0

İnsan beyninin işleyişini ve insan bilincinin mekanizmasını çözmek elbette evrenini mekanizmasını çözmekten kat ve kat kolaydır. İnsan beyni kendi başına bir evrendir ve bu evreni yaklaşık 100 milyar nöron ve bu nöronların birbiri ile yaptı bağlantılar ( sinapslar ) oluşturur. Yani beynin bir sınırı, limiti vardır. İnsan beyninin uyduğu fiziksel, kimyasa ve biyolojik yasalar vardır.
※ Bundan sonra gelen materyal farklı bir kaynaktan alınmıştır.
Lemma wpe_count_queue q total (F : PelicanError -> World -> Prop) w :
  faults F w -> 0 <= total -> total + tree_bytes (store w) q < u64_lim ->
  wpe (let* total := add_tree_bytes q total in
       let* total := add_tree_bytes (inflight_tree_name q) total in
       let* total := add_tree_bytes (dlq_tree_name q) total in
       let* total := add_tree_bytes (scheduled_tree_name q) total in
       add_tree_bytes (dedup_tree_name q) total)
    (fun n w' => quiet w w' /\ 0 <= n <= total + tree_bytes (store w) q) F w.
Proof.
  intros HF Ht. unfold tree_bytes, queue_bytes, dedup_bytes, slot. cbn [slot_tree]. intros Hlt.
  pose proof (val_bytes_nonneg (look (store w) q)). pose proof (val_bytes_nonneg (look (store w) (inflight_tree_name q))).
  pose proof (val_bytes_nonneg (look (store w) (dlq_tree_name q))).
  pose proof (val_bytes_nonneg (look (store w) (scheduled_tree_name q))).
  pose proof (val_bytes_nonneg (look (store w) (dedup_tree_name q))).
  assert (forall t n w1 (Q : Z -> World -> Prop), quiet w w1 -> 0 <= n -> n + val_bytes (look (store w) t) < u64_lim ->
    (forall n' w2, quiet w w2 -> 0 <= n' <= n + val_bytes (look (store w) t) -> Q n' w2) ->
    wpe (add_tree_bytes t n) Q F w1) as Hadd.
  { intros t n w1 Q Q1 Hn Hl HQ. eapply wpe_mono; [apply wpe_add_tree_bytes; [by eapply faults_quiet|done|by rewrite (proj1 Q1)]| |done].
    intros n' w2 [Q2 Hn']. rewrite (proj1 Q1) in Hn'. apply HQ; [by etrans|done]. }
  apply wpe_bind, Hadd; [reflexivity|lia..|]. intros n1 w1 Q1 H1'.
  apply wpe_bind, Hadd; [done|lia..|]. intros n2 w2 Q2 H2'.
  apply wpe_bind, Hadd; [done|lia..|]. intros n3 w3 Q3 H3'.
  apply wpe_bind, Hadd; [done|lia..|]. intros n4 w4 Q4 H4'.
  apply Hadd; [done|lia..|]. intros n5 w5 Q5 H5'. split; [done|lia].
Qed.

Lemma wpe_recalculate (F : PelicanError -> World -> Prop) w :
  faults F w -> total_bytes (store w) < u64_lim -> wpe recalculate_bytes (fun _ w' => quiet w w') F w.
Proof.
  intros HF Hlt. unfold recalculate_bytes. apply wpe_bind, wpe_gets.
  apply wpe_for_fold with (I := fun acc l w' => quiet w w' /\ 0 <= acc /\ acc + sum_over (tree_bytes (store w)) l < u64_lim).
  - split_and!; [reflexivity|lia|]. pose proof (sum_over_sub (tree_bytes (store w)) _ _ (tree_bytes_nonneg _) (list_queues_names w)) as Hs.
    unfold total_bytes in Hlt. fold (tree_bytes (store w)) in *. unfold tree_bytes in *. lia.
  - intros acc q l w' (Q & Ha & Hb). cbn in Hb. pose proof (sum_over_nonneg _ l (tree_bytes_nonneg (store w))).
    pose proof (tree_bytes_nonneg (store w) q).
    eapply wpe_mono; [apply wpe_count_queue; [by eapply faults_quiet|done|rewrite (proj1 Q); lia]| |done].
    intros n w'' [Q' Hn]. rewrite (proj1 Q) in Hn. split_and!; [by etrans|lia|lia].
  - by intros acc w' [Q _].
Qed.
(** ** The batch consume *)

Lemma consume_batch_take q n acc w :
  Inv (store w) (idgen w) -> declared (store w) q = true -> idgen w <= u64_lim ->
  exists w', consume_batch q n acc w =
      (Done (Ok (acc ++ map (fun e => (mkTag e.1, e.2)) (take n (a_ready (abs (store w) q))))), w') /\
    a_ready (abs (store w') q) = drop n (a_ready (abs (store w) q)).
Proof.
  revert acc w. induction n as [|n IH]; intros acc w HI Hd Hn.
  { exists w. cbn. by rewrite app_nil_r. }
  pose proof (consume_sim q w HI Hd Hn) as Hsim. unfold wp in Hsim.
  cbn [consume_batch]. unfold bind at 1, try.
  destruct (consume q w) as [o w1]. cbn [fst snd] in Hsim. destruct Hsim as (Hg & _ & _ & -> & HE).
  destruct (a_ready (abs (store w) q)) as [|e l] eqn:E.
  - assert (a_consume (abs (store w) q) = (None, abs (store w) q)) as Ha by (unfold a_consume; by rewrite E).
    rewrite Ha in *. cbn [fst snd fmap option_fmap option_map] in *. exists w1.
    pose proof (eff_abs _ _ _ _ HE) as Hab. rewrite Hab, E. cbn [take drop map]. by rewrite app_nil_r.
  - assert (a_consume (abs (store w) q) =
      (Some e, mkAQ l (<[e.1 := e.2]> (a_inflight (abs (store w) q))) (a_dead (abs (store w) q))
         (a_sched (abs (store w) q)))) as Ha by (unfold a_consume; by rewrite E).
    rewrite Ha in *. cbn [fst snd fmap option_fmap option_map] in *.
    assert (a_ready (abs (store w1) q) = l) as Hl by (by rewrite (eff_abs _ _ _ _ HE)).
    destruct (IH (acc ++ [(mkTag e.1, e.2)]) w1) as (w' & Hrun & Hr);
      rewrite ?(eff_declared _ _ _ _ HE); auto; [apply HE|lia|].
    exists w'. rewrite Hl in *. rewrite Hrun. cbn [take map drop]. by rewrite <- app_assoc.
Qed.
End Runs.
(* ===== verification/Daemon.v ===== *)
(** * Daemon: the engine behind the protocol front ends

    The application state the HTTP, gRPC and MQTT handlers share ([AppEngine] and
    [AppState] of src/pelicanqd/src/api.rs) and the handle through which a
    clustered node submits operations (src/pelicanq-raft/src/lib.rs,
    [FlockHandle]).  openraft is a parameter. *)

From Stdlib Require Import ZArith Lia.
From stdpp Require Import prelude gmap strings.
From S2P Require Import Prelude Bytes OrdMap Sled Message Bincode Keys QueueManager Snapshot.
From S2P Require Import StateMachine RaftStore.

(** ** Cluster topology *)

(** [pelicanq_raft::Node]. *)
Record Node := mkNode { raft_addr : string; client_addr : string }.

(** [NodeConfig] and [ClusterConfig] of cluster_config.rs. *)
Record NodeConfig := mkNodeConfig { nc_id : Z; nc_raft_addr : string; nc_client_addr : string }.
Record ClusterConfig := mkCluster { self_id : Z; members : list NodeConfig }.

#[export] Instance NodeConfig_eq_dec : EqDecision NodeConfig.
Proof. solve_decision. Defined.
#[export] Instance ClusterConfig_eq_dec : EqDecision ClusterConfig.
Proof. solve_decision. Defined.

(** [WriteResult]. *)
Inductive WriteResult :=
| WOk (response : QueueOperationResponse)
| NotLeader (leader_node : option Node)
| WError (msg : string).

Section Daemon.
Context `{!Sled, !Bincode, !Environment, !BuildProfile, !RaftTypes}.

(** ** openraft *)

(** A Raft instance: [client_write] works on the store it shares with the
    handle; its error says whether the request is to be forwarded to a leader
    and prints itself; [metrics] gives the node's id and the leader it knows. *)
Class OpenRaft := {
  raft_t : Type;
  raft_error : Type;
  raft_client_write : QueueOperation -> raft_t -> RaftStoreInner ->
    Result raft_error QueueOperationResponse * (raft_t * RaftStoreInner);
  forward_to_leader : raft_error -> option (option Node);
  raft_error_display : raft_error -> string;
  metrics_id : raft_t -> Z;
  metrics_leader : raft_t -> option Z;
}.

Context `{!OpenRaft}.

Record FlockHandle := mkFlock { raft : raft_t; flock_store : RaftStoreInner }.

(** [FlockHandle::client_write]. *)
Definition client_write {E} (op : QueueOperation) : M FlockHandle E WriteResult :=
  fun h =>
    let '(res, (r', s')) := raft_client_write op (raft h) (flock_store h) in
    (Done (match res with
           | Ok resp => WOk resp
           | Err raft_err =>
             match forward_to_leader raft_err with
             | Some leader_node => NotLeader leader_node
             | None => WError (raft_error_display raft_err)
             end
           end), mkFlock r' s').

(** [FlockHandle::with_qm] on a closure over the local engine. *)
Definition with_qm {E A} (f : QM A) : M FlockHandle E (Result PelicanError A) :=
  fun h =>
    let '(o, w) := f (state_machine (flock_store h)) in
    let h' := mkFlock (raft h) (set_state_machine w (flock_store h)) in
    match o with
    | Done a => (Done (Ok a), h')
    | Fail e => (Done (Err e), h')
    | Panic => (Panic, h')
    | OutOfFuel => (OutOfFuel, h')
    end.

(** ** The application state *)

(** [std::sync::Mutex]: a panic while the lock is held poisons it. *)
Record Mutex (A : Type) := mkMutex { guarded : A; poisoned : bool }.
Arguments mkMutex {A}.
Arguments guarded {A}.
Arguments poisoned {A}.

Inductive AppEngine :=
| Solo (qm_arc : Mutex World)
| Flock (flock : FlockHandle).

Record AppState := mkApp { engine : AppEngine; cluster : option ClusterConfig }.

(** [qm_arc.lock().unwrap()] followed by calls of the engine under the lock. *)
Definition locked {E A} (f : QM A) : M (Mutex World) E (Result PelicanError A) :=
  fun mx =>
    if poisoned mx then (Panic, mx) else
    let '(o, w) := f (guarded mx) in
    match o with
    | Done a => (Done (Ok a), mkMutex w false)
    | Fail e => (Done (Err e), mkMutex w false)
    | Panic => (Panic, mkMutex w true)
    | OutOfFuel => (OutOfFuel, mkMutex w true)
    end.

(** [match &state.engine { Solo(qm_arc) => .., Flock(flock) => .. }]. *)
Definition on_engine {E A} (solo : M (Mutex World) E A) (flock : M FlockHandle E A) : M AppState E A :=
  fun st =>
    match engine st with
    | Solo mx => let '(o, mx') := solo mx in (o, mkApp (Solo mx') (cluster st))
    | Flock h => let '(o, h') := flock h in (o, mkApp (Flock h') (cluster st))
    end.

(** The engine's world in either mode. *)
Definition app_world (st : AppState) : World :=
  match engine st with Solo mx => guarded mx | Flock h => state_machine (flock_store h) end.

Definition set_app_world (w : World) (st : AppState) : AppState :=
  match engine st with
  | Solo mx => mkApp (Solo (mkMutex w (poisoned mx))) (cluster st)
  | Flock h => mkApp (Flock (mkFlock (raft h) (set_state_machine w (flock_store h)))) (cluster st)
  end.

(** openraft's documented behaviour on the leader of a cluster whose log carries
    no other pending operation: [client_write] returns after the operation has
    been applied to the local state machine, with the response of the
    application. *)
Class RaftLeader := {
  idle_leader : raft_t -> Prop;
  leader_applies r s op resp w :
    idle_leader r -> apply_operation op (state_machine s) = (Done resp, w) ->
    exists r' s', raft_client_write op r s = (Ok resp, (r', s')) /\ idle_leader r' /\ state_machine s' = w;
}.

(** The process has one clock and one random source. *)
#[global] Instance HasEnv_App : HasEnv AppState :=
  {| env_of st := env (app_world st); set_env e st := set_app_world (set_env e (app_world st)) st |}.
End Daemon.

Arguments mkMutex {A}.
Arguments guarded {A}.
Arguments poisoned {A}.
Diğer tarafdan kosmos dediğimiz şey yani bildiğimiz ya da bilmediğimiz her şey; bizim algı ve bilgi seviyemizin çok dışında bir şeydir. Belki bir gün insan beyninin tam mekanizmasını, RUH denilen kavramı, özgür iradeyi, bilinci açıklayabiliriz fakat evrenin sırrını açıklamak ilkine oranla çok olası değil. Hele evreninin var oluş NEDENİNİ anlamak 0'a yakın bir olasılık. Beynimiz ve evren birbiri ile içiçe evrenler bence. 100 milyar nörona sahip bir evren ile yine 100 katı galaksiye,atoma, ve gezegen sahip bir evreni anlamaya çalışıyoruz. Evreni, beyinlerimiz ile gözlemliyoruz ve anlamlandırıyoruz. Bunun yanında yine beyinlerimiz ve cesaretimiz ile teleskoplar ve mikroskoplar yapıp; hem evrene ( galaksi boyutu ) hem de kendi içimizdeki evrene ( hücre boyutu ) bakıyoruz. Beyin ve evren arasındaki ilişkiler ve bağlantılar düşündüğümüzden daha fazla bence. Evrenin nasıl işlediğini çözmek için beynimizin nasıl işlediğini çözmek zorunlu mudur ? Tartışılır. Şahsen ben insan beyninin ve anatomisinin muazzamlığına, sırlarına ve işleyişinin mükemmelliğine kapılan bir zihin olarak ilk önce kafatasımın içindeki 1.5 kilogramlık evrenin sırrını öğrenmek isterdim.